[Recorded data]
################

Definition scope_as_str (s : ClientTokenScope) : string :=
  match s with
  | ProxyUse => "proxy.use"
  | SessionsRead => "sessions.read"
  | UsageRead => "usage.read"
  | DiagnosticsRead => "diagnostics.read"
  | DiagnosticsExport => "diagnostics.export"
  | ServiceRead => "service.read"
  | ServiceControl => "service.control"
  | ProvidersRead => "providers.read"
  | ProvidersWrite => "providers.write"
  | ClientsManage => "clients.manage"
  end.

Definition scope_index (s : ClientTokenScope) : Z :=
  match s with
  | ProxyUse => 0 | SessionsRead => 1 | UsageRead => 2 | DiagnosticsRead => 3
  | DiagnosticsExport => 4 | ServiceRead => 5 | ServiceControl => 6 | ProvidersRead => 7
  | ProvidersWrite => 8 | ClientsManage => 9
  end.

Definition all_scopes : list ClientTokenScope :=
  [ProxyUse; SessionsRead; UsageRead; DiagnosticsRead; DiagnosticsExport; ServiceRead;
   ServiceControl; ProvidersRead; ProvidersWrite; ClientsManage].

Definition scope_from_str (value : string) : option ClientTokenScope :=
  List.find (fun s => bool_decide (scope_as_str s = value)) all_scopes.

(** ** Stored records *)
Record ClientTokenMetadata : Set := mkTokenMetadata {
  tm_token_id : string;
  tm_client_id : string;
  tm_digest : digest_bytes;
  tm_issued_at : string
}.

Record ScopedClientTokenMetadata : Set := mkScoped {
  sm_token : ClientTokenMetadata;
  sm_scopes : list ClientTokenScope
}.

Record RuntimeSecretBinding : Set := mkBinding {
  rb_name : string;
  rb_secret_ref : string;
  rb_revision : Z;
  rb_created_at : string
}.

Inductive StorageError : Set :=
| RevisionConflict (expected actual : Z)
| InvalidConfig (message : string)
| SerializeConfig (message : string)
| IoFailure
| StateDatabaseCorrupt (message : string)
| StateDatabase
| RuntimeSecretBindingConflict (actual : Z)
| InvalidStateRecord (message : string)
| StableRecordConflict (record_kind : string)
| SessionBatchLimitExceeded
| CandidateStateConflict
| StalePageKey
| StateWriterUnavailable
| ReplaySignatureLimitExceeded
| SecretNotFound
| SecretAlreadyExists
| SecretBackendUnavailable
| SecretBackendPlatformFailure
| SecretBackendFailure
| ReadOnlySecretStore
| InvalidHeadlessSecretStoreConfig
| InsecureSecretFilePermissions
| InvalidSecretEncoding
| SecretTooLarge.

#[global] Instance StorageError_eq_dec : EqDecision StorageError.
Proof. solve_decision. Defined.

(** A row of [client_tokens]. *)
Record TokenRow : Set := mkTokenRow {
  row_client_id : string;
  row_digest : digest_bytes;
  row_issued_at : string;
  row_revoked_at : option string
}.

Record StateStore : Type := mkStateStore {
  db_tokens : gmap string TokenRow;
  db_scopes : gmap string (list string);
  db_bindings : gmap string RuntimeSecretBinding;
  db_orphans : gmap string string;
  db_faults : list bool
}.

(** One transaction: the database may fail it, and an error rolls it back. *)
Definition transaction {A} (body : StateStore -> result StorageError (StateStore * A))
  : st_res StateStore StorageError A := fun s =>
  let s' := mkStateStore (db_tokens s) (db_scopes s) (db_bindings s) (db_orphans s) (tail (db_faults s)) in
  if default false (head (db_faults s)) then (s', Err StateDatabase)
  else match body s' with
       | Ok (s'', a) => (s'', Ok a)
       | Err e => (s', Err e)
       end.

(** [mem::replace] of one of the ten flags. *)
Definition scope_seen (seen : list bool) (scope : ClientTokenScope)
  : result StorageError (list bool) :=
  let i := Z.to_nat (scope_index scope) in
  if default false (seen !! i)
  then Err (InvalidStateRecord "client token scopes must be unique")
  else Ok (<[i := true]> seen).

################

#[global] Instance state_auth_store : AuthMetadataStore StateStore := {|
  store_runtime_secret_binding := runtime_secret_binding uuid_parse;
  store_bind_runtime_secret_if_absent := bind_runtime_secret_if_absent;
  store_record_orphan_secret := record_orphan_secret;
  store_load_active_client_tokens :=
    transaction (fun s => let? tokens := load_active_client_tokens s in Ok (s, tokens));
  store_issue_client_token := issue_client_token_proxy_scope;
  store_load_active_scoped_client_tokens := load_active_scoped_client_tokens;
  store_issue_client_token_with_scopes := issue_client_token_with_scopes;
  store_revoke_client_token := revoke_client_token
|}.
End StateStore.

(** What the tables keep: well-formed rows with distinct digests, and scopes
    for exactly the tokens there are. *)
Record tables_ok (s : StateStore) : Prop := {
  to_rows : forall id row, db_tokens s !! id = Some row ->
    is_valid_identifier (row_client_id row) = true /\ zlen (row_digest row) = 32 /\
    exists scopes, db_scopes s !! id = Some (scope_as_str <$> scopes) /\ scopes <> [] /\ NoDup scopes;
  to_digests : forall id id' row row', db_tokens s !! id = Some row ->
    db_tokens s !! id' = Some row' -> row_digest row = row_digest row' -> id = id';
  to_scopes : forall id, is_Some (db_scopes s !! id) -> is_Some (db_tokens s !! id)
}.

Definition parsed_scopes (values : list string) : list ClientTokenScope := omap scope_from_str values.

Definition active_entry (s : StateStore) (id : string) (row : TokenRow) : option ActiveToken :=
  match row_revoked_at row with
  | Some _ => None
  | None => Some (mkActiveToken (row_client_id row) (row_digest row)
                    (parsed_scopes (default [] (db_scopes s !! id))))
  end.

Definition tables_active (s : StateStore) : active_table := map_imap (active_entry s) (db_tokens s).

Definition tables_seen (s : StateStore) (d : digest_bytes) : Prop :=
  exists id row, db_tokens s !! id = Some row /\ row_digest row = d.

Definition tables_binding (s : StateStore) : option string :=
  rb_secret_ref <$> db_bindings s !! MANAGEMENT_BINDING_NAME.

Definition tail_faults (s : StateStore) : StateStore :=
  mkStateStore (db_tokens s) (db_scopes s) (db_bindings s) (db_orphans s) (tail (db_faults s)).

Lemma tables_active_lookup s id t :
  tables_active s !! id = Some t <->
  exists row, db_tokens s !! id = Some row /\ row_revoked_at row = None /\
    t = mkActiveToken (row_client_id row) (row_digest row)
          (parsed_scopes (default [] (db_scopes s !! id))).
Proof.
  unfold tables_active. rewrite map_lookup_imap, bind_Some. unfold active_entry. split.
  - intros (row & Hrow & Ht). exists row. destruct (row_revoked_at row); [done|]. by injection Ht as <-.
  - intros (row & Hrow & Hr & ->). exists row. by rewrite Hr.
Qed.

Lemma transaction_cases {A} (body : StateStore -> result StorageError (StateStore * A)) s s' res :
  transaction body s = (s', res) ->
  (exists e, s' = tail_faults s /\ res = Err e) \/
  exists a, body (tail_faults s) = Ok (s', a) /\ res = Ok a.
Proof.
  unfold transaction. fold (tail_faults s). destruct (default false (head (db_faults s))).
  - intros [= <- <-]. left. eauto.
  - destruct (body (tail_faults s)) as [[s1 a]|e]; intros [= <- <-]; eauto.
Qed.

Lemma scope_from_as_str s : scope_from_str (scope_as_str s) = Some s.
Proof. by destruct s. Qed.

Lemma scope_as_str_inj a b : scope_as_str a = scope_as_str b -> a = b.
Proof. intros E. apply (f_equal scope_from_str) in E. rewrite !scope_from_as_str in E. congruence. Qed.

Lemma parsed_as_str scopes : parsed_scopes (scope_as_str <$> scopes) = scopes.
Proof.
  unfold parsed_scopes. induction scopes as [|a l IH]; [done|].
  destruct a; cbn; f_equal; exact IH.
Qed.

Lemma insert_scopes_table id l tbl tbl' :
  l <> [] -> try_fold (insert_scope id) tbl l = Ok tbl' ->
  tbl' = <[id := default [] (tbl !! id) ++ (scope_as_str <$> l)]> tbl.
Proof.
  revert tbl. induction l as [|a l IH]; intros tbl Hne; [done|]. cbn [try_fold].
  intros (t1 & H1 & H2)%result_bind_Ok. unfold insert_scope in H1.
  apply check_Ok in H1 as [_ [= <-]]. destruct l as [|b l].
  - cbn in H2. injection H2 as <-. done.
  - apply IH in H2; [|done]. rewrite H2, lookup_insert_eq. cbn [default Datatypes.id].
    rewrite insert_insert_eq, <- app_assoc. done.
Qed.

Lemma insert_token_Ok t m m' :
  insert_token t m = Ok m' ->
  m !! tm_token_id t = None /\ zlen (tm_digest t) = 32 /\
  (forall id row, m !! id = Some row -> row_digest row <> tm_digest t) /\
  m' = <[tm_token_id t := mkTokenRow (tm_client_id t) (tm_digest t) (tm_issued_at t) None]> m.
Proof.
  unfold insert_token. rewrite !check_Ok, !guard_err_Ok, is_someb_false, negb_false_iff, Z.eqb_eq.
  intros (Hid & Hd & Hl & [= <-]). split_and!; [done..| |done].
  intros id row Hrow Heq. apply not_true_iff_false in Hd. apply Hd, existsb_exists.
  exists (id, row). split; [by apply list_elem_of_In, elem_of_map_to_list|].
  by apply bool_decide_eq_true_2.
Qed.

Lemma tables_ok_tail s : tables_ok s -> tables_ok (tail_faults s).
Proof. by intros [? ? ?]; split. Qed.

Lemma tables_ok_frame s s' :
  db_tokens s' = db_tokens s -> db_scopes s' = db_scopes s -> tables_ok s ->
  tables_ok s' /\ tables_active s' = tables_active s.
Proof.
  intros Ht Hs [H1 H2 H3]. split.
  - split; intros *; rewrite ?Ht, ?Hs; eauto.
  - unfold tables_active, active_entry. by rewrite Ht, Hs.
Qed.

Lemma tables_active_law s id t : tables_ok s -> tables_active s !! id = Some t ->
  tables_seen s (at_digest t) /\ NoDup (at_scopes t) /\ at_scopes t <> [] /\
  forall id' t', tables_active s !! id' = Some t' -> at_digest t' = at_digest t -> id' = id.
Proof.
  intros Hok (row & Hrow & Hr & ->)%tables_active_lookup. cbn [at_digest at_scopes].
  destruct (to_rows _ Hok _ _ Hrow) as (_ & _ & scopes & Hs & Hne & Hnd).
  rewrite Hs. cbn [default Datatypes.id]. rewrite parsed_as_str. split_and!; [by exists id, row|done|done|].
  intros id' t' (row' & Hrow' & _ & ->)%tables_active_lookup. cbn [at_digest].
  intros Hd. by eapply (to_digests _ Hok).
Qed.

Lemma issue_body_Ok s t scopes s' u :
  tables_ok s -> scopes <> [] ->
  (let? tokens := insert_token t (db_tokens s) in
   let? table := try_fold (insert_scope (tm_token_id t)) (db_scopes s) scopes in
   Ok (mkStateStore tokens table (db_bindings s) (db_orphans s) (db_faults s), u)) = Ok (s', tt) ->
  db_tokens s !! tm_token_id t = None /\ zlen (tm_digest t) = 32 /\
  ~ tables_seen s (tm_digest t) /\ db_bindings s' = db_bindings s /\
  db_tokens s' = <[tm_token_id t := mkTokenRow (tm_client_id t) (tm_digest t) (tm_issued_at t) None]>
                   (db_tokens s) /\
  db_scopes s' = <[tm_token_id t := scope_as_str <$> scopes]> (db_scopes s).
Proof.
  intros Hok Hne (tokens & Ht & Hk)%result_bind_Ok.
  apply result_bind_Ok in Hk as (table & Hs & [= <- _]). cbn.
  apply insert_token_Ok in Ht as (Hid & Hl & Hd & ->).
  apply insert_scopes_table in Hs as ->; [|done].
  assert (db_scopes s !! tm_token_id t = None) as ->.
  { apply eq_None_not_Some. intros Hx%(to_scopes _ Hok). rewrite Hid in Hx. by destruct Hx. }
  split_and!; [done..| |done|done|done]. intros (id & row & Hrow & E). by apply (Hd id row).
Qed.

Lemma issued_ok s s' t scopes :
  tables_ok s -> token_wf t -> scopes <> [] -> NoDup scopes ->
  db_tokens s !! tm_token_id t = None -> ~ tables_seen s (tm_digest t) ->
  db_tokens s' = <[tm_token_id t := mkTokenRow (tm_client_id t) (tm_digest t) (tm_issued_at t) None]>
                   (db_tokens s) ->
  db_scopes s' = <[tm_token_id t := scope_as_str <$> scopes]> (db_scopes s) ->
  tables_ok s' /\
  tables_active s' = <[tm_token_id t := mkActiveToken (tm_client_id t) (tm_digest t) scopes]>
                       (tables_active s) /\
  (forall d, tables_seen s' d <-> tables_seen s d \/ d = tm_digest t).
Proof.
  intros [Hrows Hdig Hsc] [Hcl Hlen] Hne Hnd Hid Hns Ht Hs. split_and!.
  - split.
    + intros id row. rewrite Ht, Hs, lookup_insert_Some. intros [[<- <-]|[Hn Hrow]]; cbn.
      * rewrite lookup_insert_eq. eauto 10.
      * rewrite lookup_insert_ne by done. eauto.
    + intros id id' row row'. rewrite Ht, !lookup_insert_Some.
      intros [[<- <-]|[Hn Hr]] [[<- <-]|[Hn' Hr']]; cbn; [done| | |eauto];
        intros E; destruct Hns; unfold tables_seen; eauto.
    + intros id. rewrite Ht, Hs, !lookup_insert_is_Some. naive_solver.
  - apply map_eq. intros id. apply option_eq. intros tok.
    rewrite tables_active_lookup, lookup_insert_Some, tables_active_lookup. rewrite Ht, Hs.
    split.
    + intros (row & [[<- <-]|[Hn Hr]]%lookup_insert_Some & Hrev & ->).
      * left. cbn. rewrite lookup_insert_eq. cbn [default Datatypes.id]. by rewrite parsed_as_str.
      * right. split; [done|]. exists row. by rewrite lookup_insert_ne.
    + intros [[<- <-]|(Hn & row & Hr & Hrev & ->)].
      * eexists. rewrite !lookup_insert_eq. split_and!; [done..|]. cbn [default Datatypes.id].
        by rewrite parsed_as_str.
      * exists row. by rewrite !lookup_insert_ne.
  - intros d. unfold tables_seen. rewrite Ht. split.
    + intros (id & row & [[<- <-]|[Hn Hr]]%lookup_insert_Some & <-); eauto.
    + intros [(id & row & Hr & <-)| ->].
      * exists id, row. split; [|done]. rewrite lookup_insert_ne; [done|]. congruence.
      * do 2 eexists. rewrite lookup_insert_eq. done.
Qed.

################

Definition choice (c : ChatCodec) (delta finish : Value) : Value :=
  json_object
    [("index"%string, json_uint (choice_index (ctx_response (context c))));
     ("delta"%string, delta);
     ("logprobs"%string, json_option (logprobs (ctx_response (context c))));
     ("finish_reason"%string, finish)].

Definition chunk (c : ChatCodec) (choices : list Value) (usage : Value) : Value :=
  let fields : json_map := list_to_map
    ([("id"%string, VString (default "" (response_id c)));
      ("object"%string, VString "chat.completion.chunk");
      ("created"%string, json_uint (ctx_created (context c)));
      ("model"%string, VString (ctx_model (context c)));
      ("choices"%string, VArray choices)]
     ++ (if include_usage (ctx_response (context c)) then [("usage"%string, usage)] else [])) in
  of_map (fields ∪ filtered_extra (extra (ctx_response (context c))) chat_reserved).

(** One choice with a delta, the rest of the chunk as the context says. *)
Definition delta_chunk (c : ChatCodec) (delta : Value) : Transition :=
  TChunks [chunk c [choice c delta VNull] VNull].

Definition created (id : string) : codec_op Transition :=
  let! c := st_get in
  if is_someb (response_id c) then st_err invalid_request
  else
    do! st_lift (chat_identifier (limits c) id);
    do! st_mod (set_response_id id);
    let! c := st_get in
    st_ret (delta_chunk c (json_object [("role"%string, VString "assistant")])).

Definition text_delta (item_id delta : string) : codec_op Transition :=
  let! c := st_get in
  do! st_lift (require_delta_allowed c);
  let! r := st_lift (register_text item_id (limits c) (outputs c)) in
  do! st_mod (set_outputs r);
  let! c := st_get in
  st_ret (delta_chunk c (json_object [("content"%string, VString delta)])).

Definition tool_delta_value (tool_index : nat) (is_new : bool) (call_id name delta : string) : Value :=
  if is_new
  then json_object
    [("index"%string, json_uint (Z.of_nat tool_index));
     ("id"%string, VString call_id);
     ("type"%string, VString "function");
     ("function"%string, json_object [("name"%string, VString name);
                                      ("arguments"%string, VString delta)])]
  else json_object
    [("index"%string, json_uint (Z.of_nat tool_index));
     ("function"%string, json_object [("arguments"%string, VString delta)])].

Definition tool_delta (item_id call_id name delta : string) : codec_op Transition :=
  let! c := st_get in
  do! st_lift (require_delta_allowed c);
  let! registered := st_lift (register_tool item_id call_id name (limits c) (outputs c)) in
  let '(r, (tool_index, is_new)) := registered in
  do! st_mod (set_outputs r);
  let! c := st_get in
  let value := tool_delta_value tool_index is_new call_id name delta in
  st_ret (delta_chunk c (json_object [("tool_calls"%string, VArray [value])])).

################

Above this instruction are the records; retype exactly the lines from the one containing "(s', Err e)" up to and including the one containing "else Ok (<[i := true]> seen).".

       | Err e => (s', Err e)
       end.

(** [mem::replace] of one of the ten flags. *)
Definition scope_seen (seen : list bool) (scope : ClientTokenScope)
  : result StorageError (list bool) :=
  let i := Z.to_nat (scope_index scope) in
  if default false (seen !! i)
  then Err (InvalidStateRecord "client token scopes must be unique")
  else Ok (<[i := true]> seen).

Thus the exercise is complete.